Lemma ceil_div_le (n d r : nat) :
  d <> 0 -> n <= d * r -> (n + d - 1) / d <= r.
Proof.
  intros Hd Hn; apply Nat.lt_succ_r, Nat.Div0.div_lt_upper_bound; nia.
Qed.
End Pigeonhole.

(** ** The partition step on either kernel, once every score is read *)

Section Reduce.
Local Open Scope nat_scope.
Variables (dev : Device) (test : string).

Lemma reduce_spec (targets : list string) (ps : list Z) :
  targets <> [] ->
  map_fn (match_pattern dev test) targets = Some ps ->
  exists p y idx cnt m,
    unique_with_counts ps = (y, idx, cnt)
    /\ unique_inv ps y idx
    /\ argmax cnt = Some m
    /\ nth_error y m = Some p
    /\ (forall j u,
          j < m -> nth_error y j = Some u ->
          count_occ Z.eq_dec ps u < count_occ Z.eq_dec ps p)
    /\ In p ps
    /\ reduce_targets_by_test dev targets test
       = Some (pattern_group dev test p targets)
    /\ (forall q, count_occ Z.eq_dec ps q <= count_occ Z.eq_dec ps p)
    /\ (forall q,
          q <> p -> count_occ Z.eq_dec ps q = count_occ Z.eq_dec ps p ->
          exists i j,
            find_index p ps = Some i /\ find_index q ps = Some j /\ i < j).
Proof.
  intros Hne Hps; unfold reduce_targets_by_test.
  change (fun target => match_pattern dev test target)
    with (match_pattern dev test).
  rewrite Hps; cbn [bind].
  apply map_fn_Forall2 in Hps.
  destruct (unique_with_counts_spec ps) as (y & idx & Huniq & Hinv).
  rewrite Huniq.
  pose proof Hinv as (Hnd & Hin & Hidx & Hord).
  set (cnt := map (fun j => count_occ Nat.eq_dec idx j)
                  (seq 0 (List.length y))).
  assert (Hcnt : forall j u, nth_error y j = Some u ->
                 nth_error cnt j = Some (count_occ Z.eq_dec ps u)).
  { intros j u Hj; unfold cnt; rewrite nth_error_tabulate.
    assert (Hlt : j < List.length y) by (apply nth_error_Some; congruence).
    apply Nat.ltb_lt in Hlt; rewrite Hlt.
    f_equal; eapply count_index; eassumption. }
  assert (Hy : y <> []).
  { destruct targets as [|t targets]; [congruence|].
    inversion Hps as [|? q ? ps' _ _]; subst.
    intros ->; apply (Hin q); left; reflexivity. }
  destruct (argmax_spec cnt) as (m & c & Hm & Hc & Hmax & Hfirst).
  { unfold cnt; destruct y; [congruence | discriminate]. }
  rewrite Hm; cbn [bind].
  assert (Hmy : m < List.length y).
  { assert (H : m < List.length cnt) by (apply nth_error_Some; congruence).
    unfold cnt in H; rewrite length_map, length_seq in H; exact H. }
  destruct (nth_error y m) as [p|] eqn:Hp;
    [|apply nth_error_None in Hp; lia].
  pose proof (Hcnt m p Hp) as Hcp; rewrite Hc in Hcp; injection Hcp as ->.
  exists p, y, idx, cnt, m.
  split; [reflexivity|]. split; [exact Hinv|]. split; [exact Hm|].
  split; [exact Hp|]. split; [|repeat split].
  - intros j u Hjm Hj; eapply Hfirst; [exact Hjm | apply Hcnt; exact Hj].
  - apply Hin; eapply nth_error_In; exact Hp.
  - f_equal; eapply boolean_mask_group; eassumption.
  - intros q; destruct (in_dec Z.eq_dec q ps) as [Hq|Hq].
    + apply Hin, In_nth_error in Hq; destruct Hq as [j Hj].
      eapply Hmax, Hcnt; exact Hj.
    + apply (count_occ_not_In Z.eq_dec) in Hq; rewrite Hq; lia.
  - intros q Hqp Htie.
    assert (Hp_in : In p ps) by (apply Hin; eapply nth_error_In; exact Hp).
    assert (Hq_in : In q ps).
    { apply (count_occ_In Z.eq_dec); rewrite Htie.
      apply (count_occ_In Z.eq_dec); exact Hp_in. }
    apply Hin, In_nth_error in Hq_in; destruct Hq_in as [j Hj].
    destruct (Nat.lt_trichotomy j m) as [Hjm|[->|Hjm]].
    + pose proof (Hfirst j _ Hjm (Hcnt j q Hj)); lia.
    + congruence.
    + exact (Hord m j p q Hjm Hp Hj).
Qed.
End Reduce.

(** ** Scores of valid words on the GPU kernel *)

Lemma match_pattern_GPU_total (test target : string) :
  valid_word test -> valid_word target ->
  exists p, match_pattern GPU test target = Some p.
Proof.
  intros Ht Hg.
  destruct (match_pattern_vec_GPU test target Ht Hg) as (s & s' & _ & _ & H).
  eexists; apply match_pattern_encode; exact H.
Qed.
(** * The challenge runner of [index.js]: test engine, comparator, validator,
      keypress reader and duration formatter.

    The development follows the layout of the source file.  The first part
    is a model of the fragment of the JavaScript run time the program relies
    on (values as the YAML loader and the solution return them, the
    coercions behind [==], [>=], [typeof], template literals and
    [JSON.stringify]).  The second part embeds [runTest],
    [Challenge.test], [validateChallengeById], [CharReader] and
    [msToReadableDuration]; the third part states and proves their
    properties.  The fourth part has further properties of the engine, the
    validator, the reader and the formatter; the fifth embeds the
    interactive part, [Challenge]'s constructor, [run] and [submit], with
    the properties of its loop of commands; the sixth returns to the
    comparator, the validator and the report; the seventh has the report
    of [Challenge.test] entry by entry, with the calls into the sandbox. *)

From Stdlib Require Import ZArith Lia Bool List String Ascii.
From Stdlib Require Import Numbers.DecimalString Numbers.DecimalPos.
From Stdlib Require Import Floats.PrimFloat Floats.FloatOps Floats.SpecFloat.
From Stdlib Require Floats.FloatAxioms.
From Equations Require Import Equations.
Import ListNotations.

Set Warnings "-inexact-float,-register-all".

Local Open Scope string_scope.
Local Open Scope Z_scope.

(* ================================================================== *)
(** * Part I: the JavaScript values and coercions the program uses     *)
(* ================================================================== *)

Module JS.

(** ** Numbers

    A JavaScript number is an IEEE 754 binary64 value: the primitive
    [float] of the kernel, with its own arithmetic and comparisons. *)

Definition number := float.

(** Decimal digits of an integer, as [Number::toString] prints the safe
    integers. *)
Definition Z_to_string (z : Z) : string :=
  NilEmpty.string_of_int (Z.to_int z).

(** Non-negative rationals as fractions with a positive denominator. *)
Definition frac := (Z * Z)%type.
Definition frac_le (a b : frac) : bool := fst a * snd b <=? fst b * snd a.
Definition frac_lt (a b : frac) : bool := fst a * snd b <? fst b * snd a.
Definition scale2 (m e : Z) : frac :=
  if 0 <=? e then (m * 2 ^ e, 1) else (m, 2 ^ (- e)).
Definition scale10 (s p : Z) : frac :=
  if 0 <=? p then (s * 10 ^ p, 1) else (s, 10 ^ (- p)).

(** The least [n] among [g, g+1, ...] with [v < 10^n]. *)
Fixpoint decimal_order_from (fuel : nat) (v : frac) (g : Z) : Z :=
  match fuel with
  | O => g
  | S fuel' =>
      if frac_lt v (scale10 1 g) then g
      else decimal_order_from fuel' v (g + 1)
  end.

(** [Number::toString] picks integers [n], [k], [s] with [k] as small as
    possible, [10^(k-1) <= s < 10^k] and [s * 10^(n-k)] a decimal that
    reads back as the number itself; among several [s] the one closest to
    the number, the even one on a tie. *)
Record shortest := { sh_n : Z; sh_k : Z; sh_s : Z }.
(** * Gapp Text Editor: a shallow embedding of [src/main.py]

    The program is a PySide6 application.  Its own code consists of a few
    widget subclasses whose methods read and write attributes, call the
    toolkit, and perform text-file I/O inside [try]/[except] blocks.  The
    development below embeds those methods as functions over explicit state:

    - the widgets' attributes are record fields;
    - slots that can raise are computations in a state-and-exception monad
      [M]; what the outside world does during one slot invocation (the file
      dialog's answer, I/O errors) is an explicit [Env];
    - signal connections made in the constructors are calls to the
      connected slots;
    - the gutter's [paintEvent] is a function from the document's blocks
      and the repaint rectangle to the painter calls it issues and to how
      it ends, by returning or by raising.

    Toolkit conventions used by the model (they are not code of this
    repository): a document's block count is its number of lines; setting
    or clearing the document text emits [textChanged], preceded by
    [blockCountChanged] when the count differs; [setFixedWidth] fixes what
    [width()] returns; the text layer of [open] returns on reading what
    was written under the same encoding; [QTextEdit], the class the editor
    derives from, has none of the block layout methods of
    [QPlainTextEdit].  Geometry, [qreal] in the toolkit, is taken in exact
    rationals. *)

From Stdlib Require Import ZArith QArith String Ascii List Lia Bool.
From Stdlib Require Import DecimalString DecimalFacts DecimalPos DecimalN DecimalZ.
From stdpp Require Import base option gmap strings.

Local Open Scope Z_scope.
Local Open Scope string_scope.

(** ** Python values *)

(** [str(n)] for an [int]. *)
Definition str_int (n : Z) : string := NilZero.string_of_int (Z.to_int n).

(** Truthiness of a [str]: empty is false. *)
Definition truthy (s : string) : bool :=
  match s with EmptyString => false | String _ _ => true end.

(** [a or b] on strings. *)
Definition str_or (a b : string) : string := if truthy a then a else b.

(** An instance of (a subclass of) [Exception]: its class name and [str(e)].
    Every error the I/O layer and the dialogs raise is of this kind. *)
Record exn := mk_exn { exn_class : string; exn_str : string }.

Inductive result (A : Type) : Type :=
| Return (a : A)
| Raise (e : exn).
Arguments Return {A} a.
Arguments Raise {A} e.

(** ** Widget state *)

(** The [QWidget] part of the gutter. *)
Record LineNumberArea := mk_lna {
  lna_width : Z;          (* width(), fixed by setFixedWidth *)
  lna_visible : bool;     (* set by setVisible *)
  lna_updates : nat       (* repaints requested through update() *)
}.

(** The [QTextEdit] part of the editor: what the toolkit widget holds. *)
Record QTextEdit := mk_qte {
  plain_text : string;                (* toPlainText() *)
  undo_redo_enabled : bool;           (* isUndoRedoEnabled() *)
  viewport_margins : Z * Z * Z * Z;   (* left, top, right, bottom *)
  advance_9 : Z;                      (* fontMetrics().horizontalAdvance("9") *)
  font_height : Z;                    (* fontMetrics().height() *)
  textChanged_emitted : nat           (* emissions of textChanged so far *)
}.

Record TextEditor := mk_te {
  qt : QTextEdit;
  current_file_path : string;
  show_line_numbers : bool;
  line_number_area : LineNumberArea
}.

Record StatusBar := mk_sb {
  file_label : string;                  (* text of the QLabel *)
  status_message : option (string * Z)  (* showMessage(text, timeout) *)
}.

(** One call of the built-in [open]. *)
Inductive open_mode := ModeR | ModeW.
Record io_call := mk_io { io_path : string; io_mode : open_mode; io_encoding : string }.

(** The main window together with the part of the world it acts on. *)
Record App := mk_app {
  text_editor : TextEditor;
  status_bar : StatusBar;
  fs : gmap string string;   (* path to the text read() returns for the file *)
  io_log : list io_call      (* every call of open, oldest first *)
}.

(** *** Field updates *)

Definition lna_set_width (w : Z) (g : LineNumberArea) : LineNumberArea :=
  mk_lna w (lna_visible g) (lna_updates g).
Definition lna_set_visible (b : bool) (g : LineNumberArea) : LineNumberArea :=
  mk_lna (lna_width g) b (lna_updates g).
Definition lna_update (g : LineNumberArea) : LineNumberArea :=
  mk_lna (lna_width g) (lna_visible g) (S (lna_updates g)).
......
-- What this task involves --
Using the data above, print exactly the lines from the line that contains "assert (Hcnt : forall" through the line that contains "inversion Hps as [|? q ? ps' _ _]; subst.", with both included.

-- Solution to the exercise --
  assert (Hcnt : forall j u, nth_error y j = Some u ->
                 nth_error cnt j = Some (count_occ Z.eq_dec ps u)).
  { intros j u Hj; unfold cnt; rewrite nth_error_tabulate.
    assert (Hlt : j < List.length y) by (apply nth_error_Some; congruence).
    apply Nat.ltb_lt in Hlt; rewrite Hlt.
    f_equal; eapply count_index; eassumption. }
  assert (Hy : y <> []).
  { destruct targets as [|t targets]; [congruence|].
    inversion Hps as [|? q ? ps' _ _]; subst.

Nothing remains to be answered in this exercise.